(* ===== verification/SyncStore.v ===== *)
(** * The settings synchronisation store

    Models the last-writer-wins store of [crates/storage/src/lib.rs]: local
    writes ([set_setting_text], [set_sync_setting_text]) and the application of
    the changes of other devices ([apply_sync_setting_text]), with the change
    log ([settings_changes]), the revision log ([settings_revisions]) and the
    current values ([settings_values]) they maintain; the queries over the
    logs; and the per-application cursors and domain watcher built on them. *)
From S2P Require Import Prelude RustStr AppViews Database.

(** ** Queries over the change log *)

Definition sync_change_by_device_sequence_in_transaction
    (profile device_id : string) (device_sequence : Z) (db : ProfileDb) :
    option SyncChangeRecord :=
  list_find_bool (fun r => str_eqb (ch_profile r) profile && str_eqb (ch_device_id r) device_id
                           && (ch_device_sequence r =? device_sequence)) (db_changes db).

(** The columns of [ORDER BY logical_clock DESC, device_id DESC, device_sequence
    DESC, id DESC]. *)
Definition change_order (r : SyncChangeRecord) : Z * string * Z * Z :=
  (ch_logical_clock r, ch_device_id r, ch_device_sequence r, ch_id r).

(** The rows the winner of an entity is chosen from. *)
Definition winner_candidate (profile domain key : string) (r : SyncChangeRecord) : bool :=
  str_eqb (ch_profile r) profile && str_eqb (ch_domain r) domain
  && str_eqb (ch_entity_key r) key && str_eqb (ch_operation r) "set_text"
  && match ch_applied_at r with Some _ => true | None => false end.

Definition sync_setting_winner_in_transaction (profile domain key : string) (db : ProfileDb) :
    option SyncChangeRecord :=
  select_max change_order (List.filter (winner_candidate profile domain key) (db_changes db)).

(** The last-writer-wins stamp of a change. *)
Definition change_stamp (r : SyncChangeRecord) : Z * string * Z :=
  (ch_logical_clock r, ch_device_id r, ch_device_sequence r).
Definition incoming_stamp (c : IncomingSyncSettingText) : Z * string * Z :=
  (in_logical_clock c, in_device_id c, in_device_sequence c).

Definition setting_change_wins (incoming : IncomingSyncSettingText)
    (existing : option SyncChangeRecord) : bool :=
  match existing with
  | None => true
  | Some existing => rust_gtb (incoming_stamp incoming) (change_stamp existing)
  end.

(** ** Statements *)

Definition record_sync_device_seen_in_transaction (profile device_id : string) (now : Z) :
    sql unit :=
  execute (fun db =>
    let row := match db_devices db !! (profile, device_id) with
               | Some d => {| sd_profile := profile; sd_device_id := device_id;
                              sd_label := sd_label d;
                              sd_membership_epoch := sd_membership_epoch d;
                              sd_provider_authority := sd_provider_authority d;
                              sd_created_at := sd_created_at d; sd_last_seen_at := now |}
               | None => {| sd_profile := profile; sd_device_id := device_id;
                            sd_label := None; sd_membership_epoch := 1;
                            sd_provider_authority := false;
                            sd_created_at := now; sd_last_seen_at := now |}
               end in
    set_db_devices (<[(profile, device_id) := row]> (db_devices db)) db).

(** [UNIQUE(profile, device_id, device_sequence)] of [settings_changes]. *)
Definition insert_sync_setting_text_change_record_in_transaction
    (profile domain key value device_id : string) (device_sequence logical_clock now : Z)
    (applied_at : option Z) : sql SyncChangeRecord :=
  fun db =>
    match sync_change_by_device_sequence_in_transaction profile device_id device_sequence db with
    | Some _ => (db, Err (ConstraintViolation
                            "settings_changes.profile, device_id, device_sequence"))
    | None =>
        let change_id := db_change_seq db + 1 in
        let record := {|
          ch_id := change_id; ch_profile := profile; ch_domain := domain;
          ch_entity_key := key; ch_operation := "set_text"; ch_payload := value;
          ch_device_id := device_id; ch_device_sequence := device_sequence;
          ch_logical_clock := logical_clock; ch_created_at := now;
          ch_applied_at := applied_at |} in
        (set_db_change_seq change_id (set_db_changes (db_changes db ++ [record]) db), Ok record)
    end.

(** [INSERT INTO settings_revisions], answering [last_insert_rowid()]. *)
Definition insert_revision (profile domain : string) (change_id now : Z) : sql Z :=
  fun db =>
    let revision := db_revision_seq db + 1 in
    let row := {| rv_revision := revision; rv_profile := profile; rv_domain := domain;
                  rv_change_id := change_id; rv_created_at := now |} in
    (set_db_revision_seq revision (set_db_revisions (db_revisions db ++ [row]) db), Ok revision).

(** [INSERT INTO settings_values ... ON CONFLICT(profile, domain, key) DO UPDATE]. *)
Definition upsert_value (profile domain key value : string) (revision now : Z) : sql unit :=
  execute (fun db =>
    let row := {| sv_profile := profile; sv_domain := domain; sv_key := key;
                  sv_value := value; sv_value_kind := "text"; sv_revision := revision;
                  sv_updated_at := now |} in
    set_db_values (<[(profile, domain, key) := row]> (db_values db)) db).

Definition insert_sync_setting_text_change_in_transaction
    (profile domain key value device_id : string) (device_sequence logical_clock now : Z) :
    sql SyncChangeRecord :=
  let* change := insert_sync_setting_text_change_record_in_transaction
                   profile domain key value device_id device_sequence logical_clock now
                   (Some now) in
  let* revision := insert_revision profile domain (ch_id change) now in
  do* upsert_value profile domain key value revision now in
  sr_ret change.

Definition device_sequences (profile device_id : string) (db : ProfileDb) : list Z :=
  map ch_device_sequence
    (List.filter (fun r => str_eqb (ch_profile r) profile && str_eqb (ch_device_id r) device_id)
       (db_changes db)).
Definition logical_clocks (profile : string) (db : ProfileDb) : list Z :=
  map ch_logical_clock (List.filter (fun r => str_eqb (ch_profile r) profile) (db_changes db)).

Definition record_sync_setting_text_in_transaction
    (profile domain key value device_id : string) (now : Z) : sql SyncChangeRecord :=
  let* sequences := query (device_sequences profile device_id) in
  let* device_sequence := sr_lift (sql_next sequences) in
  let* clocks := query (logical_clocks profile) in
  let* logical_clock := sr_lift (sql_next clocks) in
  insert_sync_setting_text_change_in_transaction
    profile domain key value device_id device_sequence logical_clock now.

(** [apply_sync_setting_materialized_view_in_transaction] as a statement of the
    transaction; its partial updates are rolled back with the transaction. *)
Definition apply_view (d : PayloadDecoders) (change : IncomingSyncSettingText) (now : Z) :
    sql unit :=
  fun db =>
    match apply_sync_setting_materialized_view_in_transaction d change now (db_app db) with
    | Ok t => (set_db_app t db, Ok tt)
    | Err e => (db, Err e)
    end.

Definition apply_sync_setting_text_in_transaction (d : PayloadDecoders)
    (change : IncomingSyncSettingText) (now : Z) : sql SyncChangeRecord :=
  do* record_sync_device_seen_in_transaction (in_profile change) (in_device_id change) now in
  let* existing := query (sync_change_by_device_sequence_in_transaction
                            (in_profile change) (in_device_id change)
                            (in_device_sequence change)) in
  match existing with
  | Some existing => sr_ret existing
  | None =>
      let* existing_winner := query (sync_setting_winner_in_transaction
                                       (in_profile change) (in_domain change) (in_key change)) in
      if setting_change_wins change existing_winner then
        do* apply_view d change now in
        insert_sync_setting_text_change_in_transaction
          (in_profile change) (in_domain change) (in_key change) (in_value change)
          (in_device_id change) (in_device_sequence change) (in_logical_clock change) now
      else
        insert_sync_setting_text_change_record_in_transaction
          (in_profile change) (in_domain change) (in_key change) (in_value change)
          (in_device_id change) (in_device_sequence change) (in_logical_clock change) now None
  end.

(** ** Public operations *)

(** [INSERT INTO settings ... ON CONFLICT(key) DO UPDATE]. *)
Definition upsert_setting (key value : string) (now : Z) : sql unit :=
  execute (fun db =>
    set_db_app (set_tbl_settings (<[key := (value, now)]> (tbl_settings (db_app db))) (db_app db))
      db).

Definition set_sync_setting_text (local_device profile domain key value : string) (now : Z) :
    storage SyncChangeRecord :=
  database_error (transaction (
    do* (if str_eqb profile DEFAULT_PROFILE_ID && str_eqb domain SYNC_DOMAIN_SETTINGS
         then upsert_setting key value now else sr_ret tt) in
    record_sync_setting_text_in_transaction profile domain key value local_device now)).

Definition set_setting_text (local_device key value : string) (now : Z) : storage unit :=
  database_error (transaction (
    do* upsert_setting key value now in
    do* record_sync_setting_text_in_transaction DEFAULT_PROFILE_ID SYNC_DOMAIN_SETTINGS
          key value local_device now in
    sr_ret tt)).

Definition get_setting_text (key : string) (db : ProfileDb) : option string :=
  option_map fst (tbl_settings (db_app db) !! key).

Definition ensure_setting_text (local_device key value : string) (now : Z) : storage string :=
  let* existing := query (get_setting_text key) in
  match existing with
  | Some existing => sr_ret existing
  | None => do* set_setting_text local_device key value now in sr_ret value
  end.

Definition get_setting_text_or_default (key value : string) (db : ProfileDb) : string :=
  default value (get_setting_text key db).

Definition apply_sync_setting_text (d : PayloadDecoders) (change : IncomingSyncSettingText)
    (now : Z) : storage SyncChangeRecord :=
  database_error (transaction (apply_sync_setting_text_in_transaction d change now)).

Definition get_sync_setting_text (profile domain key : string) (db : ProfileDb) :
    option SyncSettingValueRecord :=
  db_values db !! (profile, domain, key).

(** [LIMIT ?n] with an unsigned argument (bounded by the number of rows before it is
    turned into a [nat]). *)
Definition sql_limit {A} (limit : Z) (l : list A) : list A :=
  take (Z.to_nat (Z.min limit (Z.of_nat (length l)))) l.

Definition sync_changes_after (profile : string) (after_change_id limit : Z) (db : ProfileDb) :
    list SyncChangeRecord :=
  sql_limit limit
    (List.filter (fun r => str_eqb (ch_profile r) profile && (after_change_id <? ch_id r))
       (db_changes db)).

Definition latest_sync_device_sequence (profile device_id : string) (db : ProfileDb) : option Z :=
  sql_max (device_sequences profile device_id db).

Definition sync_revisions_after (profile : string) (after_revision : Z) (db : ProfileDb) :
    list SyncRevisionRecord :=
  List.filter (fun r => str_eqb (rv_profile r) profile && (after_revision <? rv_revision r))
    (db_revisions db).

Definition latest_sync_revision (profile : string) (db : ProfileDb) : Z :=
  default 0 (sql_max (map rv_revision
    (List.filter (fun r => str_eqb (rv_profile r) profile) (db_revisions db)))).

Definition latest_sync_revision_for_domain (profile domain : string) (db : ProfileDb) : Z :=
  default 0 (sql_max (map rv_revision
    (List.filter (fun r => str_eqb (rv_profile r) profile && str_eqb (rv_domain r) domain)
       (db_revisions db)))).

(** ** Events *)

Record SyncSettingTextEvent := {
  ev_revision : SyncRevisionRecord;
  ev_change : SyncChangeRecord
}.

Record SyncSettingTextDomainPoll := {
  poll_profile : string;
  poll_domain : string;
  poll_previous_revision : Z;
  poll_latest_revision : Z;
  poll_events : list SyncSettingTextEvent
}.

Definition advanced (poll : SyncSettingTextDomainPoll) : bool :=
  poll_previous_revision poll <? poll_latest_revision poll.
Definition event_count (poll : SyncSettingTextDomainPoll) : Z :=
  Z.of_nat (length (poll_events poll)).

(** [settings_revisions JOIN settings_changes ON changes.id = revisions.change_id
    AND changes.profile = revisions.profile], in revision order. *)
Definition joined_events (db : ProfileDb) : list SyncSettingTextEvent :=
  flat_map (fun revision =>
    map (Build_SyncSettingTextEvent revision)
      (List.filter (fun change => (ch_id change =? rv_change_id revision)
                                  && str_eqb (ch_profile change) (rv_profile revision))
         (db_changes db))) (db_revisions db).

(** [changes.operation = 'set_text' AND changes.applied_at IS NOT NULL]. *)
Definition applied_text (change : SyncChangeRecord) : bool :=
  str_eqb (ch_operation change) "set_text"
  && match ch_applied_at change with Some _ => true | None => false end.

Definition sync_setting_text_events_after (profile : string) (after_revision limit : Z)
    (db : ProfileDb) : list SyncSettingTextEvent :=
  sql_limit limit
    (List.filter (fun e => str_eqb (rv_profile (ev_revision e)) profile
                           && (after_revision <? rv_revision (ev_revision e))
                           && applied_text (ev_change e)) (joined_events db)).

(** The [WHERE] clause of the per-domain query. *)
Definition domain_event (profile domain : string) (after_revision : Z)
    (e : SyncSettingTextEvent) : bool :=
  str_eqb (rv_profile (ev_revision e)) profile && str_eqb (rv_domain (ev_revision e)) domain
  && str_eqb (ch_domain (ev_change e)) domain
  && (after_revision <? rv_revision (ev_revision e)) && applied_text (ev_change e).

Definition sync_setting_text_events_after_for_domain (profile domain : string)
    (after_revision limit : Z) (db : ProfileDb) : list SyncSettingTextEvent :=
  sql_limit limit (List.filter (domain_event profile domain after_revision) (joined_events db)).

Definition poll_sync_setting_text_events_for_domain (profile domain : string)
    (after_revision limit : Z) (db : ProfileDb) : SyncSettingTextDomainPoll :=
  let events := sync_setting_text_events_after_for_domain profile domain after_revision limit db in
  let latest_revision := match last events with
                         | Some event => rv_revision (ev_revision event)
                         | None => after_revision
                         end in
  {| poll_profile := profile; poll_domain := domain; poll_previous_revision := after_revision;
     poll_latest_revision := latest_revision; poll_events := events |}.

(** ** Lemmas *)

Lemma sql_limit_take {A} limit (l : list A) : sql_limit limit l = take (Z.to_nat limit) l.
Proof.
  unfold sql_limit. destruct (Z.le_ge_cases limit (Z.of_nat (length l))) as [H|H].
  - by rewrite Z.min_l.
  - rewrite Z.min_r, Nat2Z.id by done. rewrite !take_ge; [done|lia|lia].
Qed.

> **TASK ITEM**
From the entries, report each line that includes the word "CONFLICT".

> **YOUR RESPONSE**
(** [INSERT INTO settings_values ... ON CONFLICT(profile, domain, key) DO UPDATE]. *)
(** [INSERT INTO settings ... ON CONFLICT(key) DO UPDATE]. *)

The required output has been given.